Dataset items:
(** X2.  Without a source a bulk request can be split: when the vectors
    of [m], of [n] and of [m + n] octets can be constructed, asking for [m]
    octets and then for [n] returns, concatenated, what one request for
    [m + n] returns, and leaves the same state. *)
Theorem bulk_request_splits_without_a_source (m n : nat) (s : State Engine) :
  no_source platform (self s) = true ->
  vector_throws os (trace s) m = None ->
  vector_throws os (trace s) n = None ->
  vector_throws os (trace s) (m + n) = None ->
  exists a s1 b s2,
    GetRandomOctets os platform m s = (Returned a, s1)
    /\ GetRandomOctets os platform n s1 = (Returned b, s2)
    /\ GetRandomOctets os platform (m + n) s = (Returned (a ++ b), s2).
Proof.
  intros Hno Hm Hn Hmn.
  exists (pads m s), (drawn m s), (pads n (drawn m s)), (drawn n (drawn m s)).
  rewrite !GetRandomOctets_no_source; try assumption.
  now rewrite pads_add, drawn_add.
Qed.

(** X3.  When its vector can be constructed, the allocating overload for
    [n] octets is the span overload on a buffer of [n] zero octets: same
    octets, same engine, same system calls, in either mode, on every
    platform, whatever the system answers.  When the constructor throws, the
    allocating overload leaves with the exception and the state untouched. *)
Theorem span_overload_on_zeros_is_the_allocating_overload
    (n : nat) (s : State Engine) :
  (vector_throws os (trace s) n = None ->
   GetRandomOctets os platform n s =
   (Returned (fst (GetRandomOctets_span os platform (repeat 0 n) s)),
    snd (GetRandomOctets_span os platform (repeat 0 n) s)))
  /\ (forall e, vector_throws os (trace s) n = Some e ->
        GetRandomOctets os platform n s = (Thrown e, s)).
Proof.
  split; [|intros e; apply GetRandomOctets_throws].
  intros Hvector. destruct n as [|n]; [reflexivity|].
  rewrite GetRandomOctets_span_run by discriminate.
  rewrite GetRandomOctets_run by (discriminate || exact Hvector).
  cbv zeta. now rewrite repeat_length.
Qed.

_Work instructions:_ Begin with the first line of the records and finish with the line containing "rewrite !GetRandomOctets_no_source; try". Reproduce those lines exactly, both ends included, and nothing else.

_Solution to the exercise:_
(** X2.  Without a source a bulk request can be split: when the vectors
    of [m], of [n] and of [m + n] octets can be constructed, asking for [m]
    octets and then for [n] returns, concatenated, what one request for
    [m + n] returns, and leaves the same state. *)
Theorem bulk_request_splits_without_a_source (m n : nat) (s : State Engine) :
  no_source platform (self s) = true ->
  vector_throws os (trace s) m = None ->
  vector_throws os (trace s) n = None ->
  vector_throws os (trace s) (m + n) = None ->
  exists a s1 b s2,
    GetRandomOctets os platform m s = (Returned a, s1)
    /\ GetRandomOctets os platform n s1 = (Returned b, s2)
    /\ GetRandomOctets os platform (m + n) s = (Returned (a ++ b), s2).
Proof.
  intros Hno Hm Hn Hmn.
  exists (pads m s), (drawn m s), (pads n (drawn m s)), (drawn n (drawn m s)).
  rewrite !GetRandomOctets_no_source; try assumption.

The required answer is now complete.